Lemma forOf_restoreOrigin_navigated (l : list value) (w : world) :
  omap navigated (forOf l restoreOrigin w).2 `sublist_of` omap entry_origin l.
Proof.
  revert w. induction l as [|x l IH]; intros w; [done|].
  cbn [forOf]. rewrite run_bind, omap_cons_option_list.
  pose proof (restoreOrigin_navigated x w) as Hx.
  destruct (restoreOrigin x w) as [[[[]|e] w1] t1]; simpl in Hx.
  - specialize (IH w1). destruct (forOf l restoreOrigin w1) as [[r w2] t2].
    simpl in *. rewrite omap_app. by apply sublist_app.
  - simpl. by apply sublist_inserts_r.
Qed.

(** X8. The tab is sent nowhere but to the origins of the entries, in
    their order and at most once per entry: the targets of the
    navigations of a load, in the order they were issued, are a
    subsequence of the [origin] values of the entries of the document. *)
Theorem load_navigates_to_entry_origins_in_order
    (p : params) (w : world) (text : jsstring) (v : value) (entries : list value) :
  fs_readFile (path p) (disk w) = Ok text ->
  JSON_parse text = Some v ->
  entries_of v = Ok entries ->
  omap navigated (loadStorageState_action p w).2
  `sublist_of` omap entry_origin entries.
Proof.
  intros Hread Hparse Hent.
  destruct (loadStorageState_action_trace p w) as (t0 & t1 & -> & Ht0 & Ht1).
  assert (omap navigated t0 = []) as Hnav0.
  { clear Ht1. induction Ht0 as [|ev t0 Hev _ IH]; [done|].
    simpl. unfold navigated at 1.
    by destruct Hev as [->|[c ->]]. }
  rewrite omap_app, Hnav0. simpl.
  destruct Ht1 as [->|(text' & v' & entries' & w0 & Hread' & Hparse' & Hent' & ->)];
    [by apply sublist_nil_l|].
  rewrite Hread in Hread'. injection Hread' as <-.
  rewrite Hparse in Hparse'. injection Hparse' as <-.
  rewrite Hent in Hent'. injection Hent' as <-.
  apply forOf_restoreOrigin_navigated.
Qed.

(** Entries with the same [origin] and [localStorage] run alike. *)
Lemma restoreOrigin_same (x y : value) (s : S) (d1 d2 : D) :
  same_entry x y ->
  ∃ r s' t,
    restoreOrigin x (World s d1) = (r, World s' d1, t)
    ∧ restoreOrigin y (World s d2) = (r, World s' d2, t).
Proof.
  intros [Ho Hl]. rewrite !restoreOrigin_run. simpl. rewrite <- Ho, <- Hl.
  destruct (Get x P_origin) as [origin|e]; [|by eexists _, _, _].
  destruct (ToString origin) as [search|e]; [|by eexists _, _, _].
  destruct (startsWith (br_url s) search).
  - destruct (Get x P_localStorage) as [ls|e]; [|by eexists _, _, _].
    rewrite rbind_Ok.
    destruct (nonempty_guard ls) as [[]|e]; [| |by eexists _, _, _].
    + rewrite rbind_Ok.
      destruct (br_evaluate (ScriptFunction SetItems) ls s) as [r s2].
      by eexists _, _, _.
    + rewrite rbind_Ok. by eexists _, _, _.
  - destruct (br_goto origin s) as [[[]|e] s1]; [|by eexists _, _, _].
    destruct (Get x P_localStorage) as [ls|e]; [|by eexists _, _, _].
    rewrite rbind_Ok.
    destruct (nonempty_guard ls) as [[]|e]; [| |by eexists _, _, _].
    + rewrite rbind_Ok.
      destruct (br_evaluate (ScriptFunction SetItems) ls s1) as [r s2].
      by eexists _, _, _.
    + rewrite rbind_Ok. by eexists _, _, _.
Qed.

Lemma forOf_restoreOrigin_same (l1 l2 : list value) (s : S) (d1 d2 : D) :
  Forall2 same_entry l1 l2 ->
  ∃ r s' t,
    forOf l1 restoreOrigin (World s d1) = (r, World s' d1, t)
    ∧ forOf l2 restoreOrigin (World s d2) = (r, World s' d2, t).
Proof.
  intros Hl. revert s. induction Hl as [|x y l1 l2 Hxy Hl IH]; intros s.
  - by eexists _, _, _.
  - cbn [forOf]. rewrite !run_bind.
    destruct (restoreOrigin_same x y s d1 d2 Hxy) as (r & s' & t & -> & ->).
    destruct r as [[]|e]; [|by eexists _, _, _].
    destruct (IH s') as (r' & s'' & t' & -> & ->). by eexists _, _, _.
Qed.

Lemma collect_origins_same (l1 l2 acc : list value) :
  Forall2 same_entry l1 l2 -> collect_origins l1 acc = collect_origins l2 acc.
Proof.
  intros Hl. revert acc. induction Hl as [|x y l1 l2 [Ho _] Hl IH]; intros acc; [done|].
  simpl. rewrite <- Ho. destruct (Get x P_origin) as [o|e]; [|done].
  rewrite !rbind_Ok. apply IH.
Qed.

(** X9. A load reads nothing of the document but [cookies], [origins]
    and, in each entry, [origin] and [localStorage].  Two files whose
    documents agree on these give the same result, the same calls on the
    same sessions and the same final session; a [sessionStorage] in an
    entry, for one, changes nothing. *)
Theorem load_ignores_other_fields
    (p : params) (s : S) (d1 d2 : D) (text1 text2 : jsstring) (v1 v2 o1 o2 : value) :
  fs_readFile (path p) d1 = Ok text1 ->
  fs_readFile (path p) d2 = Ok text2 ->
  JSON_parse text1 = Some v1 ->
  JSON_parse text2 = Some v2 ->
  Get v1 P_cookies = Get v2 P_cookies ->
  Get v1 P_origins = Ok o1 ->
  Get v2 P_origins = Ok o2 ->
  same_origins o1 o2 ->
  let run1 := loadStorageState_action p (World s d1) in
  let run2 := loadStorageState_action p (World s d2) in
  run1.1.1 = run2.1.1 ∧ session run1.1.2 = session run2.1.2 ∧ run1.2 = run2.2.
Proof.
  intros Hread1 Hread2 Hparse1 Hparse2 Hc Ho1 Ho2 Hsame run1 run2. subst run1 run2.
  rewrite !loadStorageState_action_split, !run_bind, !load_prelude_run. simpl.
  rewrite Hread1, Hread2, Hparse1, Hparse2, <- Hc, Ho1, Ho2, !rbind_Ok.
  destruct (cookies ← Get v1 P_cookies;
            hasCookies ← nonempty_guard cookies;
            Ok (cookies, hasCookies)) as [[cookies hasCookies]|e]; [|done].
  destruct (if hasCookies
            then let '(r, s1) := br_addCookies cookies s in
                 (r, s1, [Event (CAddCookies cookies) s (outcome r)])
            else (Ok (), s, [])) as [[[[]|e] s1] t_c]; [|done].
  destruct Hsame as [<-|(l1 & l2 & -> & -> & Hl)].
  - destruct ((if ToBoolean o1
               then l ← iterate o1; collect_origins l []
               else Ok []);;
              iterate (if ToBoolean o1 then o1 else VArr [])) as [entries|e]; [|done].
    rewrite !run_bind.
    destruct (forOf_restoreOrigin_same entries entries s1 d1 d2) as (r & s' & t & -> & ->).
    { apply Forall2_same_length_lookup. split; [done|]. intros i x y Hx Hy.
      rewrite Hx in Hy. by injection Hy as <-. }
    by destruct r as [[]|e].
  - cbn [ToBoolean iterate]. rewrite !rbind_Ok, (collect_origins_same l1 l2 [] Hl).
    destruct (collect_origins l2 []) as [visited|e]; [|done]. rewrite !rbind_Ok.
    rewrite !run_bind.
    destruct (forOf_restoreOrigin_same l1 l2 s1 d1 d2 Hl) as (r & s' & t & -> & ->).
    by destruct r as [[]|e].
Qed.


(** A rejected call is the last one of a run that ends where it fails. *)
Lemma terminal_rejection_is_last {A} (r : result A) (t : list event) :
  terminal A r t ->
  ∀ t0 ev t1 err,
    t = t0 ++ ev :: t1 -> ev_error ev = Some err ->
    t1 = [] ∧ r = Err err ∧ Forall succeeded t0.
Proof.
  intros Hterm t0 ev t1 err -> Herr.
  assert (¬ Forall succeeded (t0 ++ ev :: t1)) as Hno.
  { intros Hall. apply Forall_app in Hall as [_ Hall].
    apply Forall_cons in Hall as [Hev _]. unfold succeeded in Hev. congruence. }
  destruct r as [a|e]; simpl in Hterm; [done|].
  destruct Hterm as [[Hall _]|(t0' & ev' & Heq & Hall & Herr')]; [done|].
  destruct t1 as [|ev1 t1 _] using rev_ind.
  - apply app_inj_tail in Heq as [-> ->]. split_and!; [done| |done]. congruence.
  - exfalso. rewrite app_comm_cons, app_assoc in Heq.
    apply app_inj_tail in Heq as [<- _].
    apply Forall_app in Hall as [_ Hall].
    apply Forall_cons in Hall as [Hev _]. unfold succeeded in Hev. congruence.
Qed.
____
• [Work to be completed]
Please give an exact copy of the entries above, from the line with "destruct (br_evaluate (ScriptFunction SetItems) ls s)" down to the line with "Theorem load_ignores_other_fields", inclusive, and nothing else.

• [Answer for this exercise]
      destruct (br_evaluate (ScriptFunction SetItems) ls s) as [r s2].
      by eexists _, _, _.
    + rewrite rbind_Ok. by eexists _, _, _.
  - destruct (br_goto origin s) as [[[]|e] s1]; [|by eexists _, _, _].
    destruct (Get x P_localStorage) as [ls|e]; [|by eexists _, _, _].
    rewrite rbind_Ok.
    destruct (nonempty_guard ls) as [[]|e]; [| |by eexists _, _, _].
    + rewrite rbind_Ok.
      destruct (br_evaluate (ScriptFunction SetItems) ls s1) as [r s2].
      by eexists _, _, _.
    + rewrite rbind_Ok. by eexists _, _, _.
Qed.

Lemma forOf_restoreOrigin_same (l1 l2 : list value) (s : S) (d1 d2 : D) :
  Forall2 same_entry l1 l2 ->
  ∃ r s' t,
    forOf l1 restoreOrigin (World s d1) = (r, World s' d1, t)
    ∧ forOf l2 restoreOrigin (World s d2) = (r, World s' d2, t).
Proof.
  intros Hl. revert s. induction Hl as [|x y l1 l2 Hxy Hl IH]; intros s.
  - by eexists _, _, _.
  - cbn [forOf]. rewrite !run_bind.
    destruct (restoreOrigin_same x y s d1 d2 Hxy) as (r & s' & t & -> & ->).
    destruct r as [[]|e]; [|by eexists _, _, _].
    destruct (IH s') as (r' & s'' & t' & -> & ->). by eexists _, _, _.
Qed.

Lemma collect_origins_same (l1 l2 acc : list value) :
  Forall2 same_entry l1 l2 -> collect_origins l1 acc = collect_origins l2 acc.
Proof.
  intros Hl. revert acc. induction Hl as [|x y l1 l2 [Ho _] Hl IH]; intros acc; [done|].
  simpl. rewrite <- Ho. destruct (Get x P_origin) as [o|e]; [|done].
  rewrite !rbind_Ok. apply IH.
Qed.

(** X9. A load reads nothing of the document but [cookies], [origins]
    and, in each entry, [origin] and [localStorage].  Two files whose
    documents agree on these give the same result, the same calls on the
    same sessions and the same final session; a [sessionStorage] in an
    entry, for one, changes nothing. *)
Theorem load_ignores_other_fields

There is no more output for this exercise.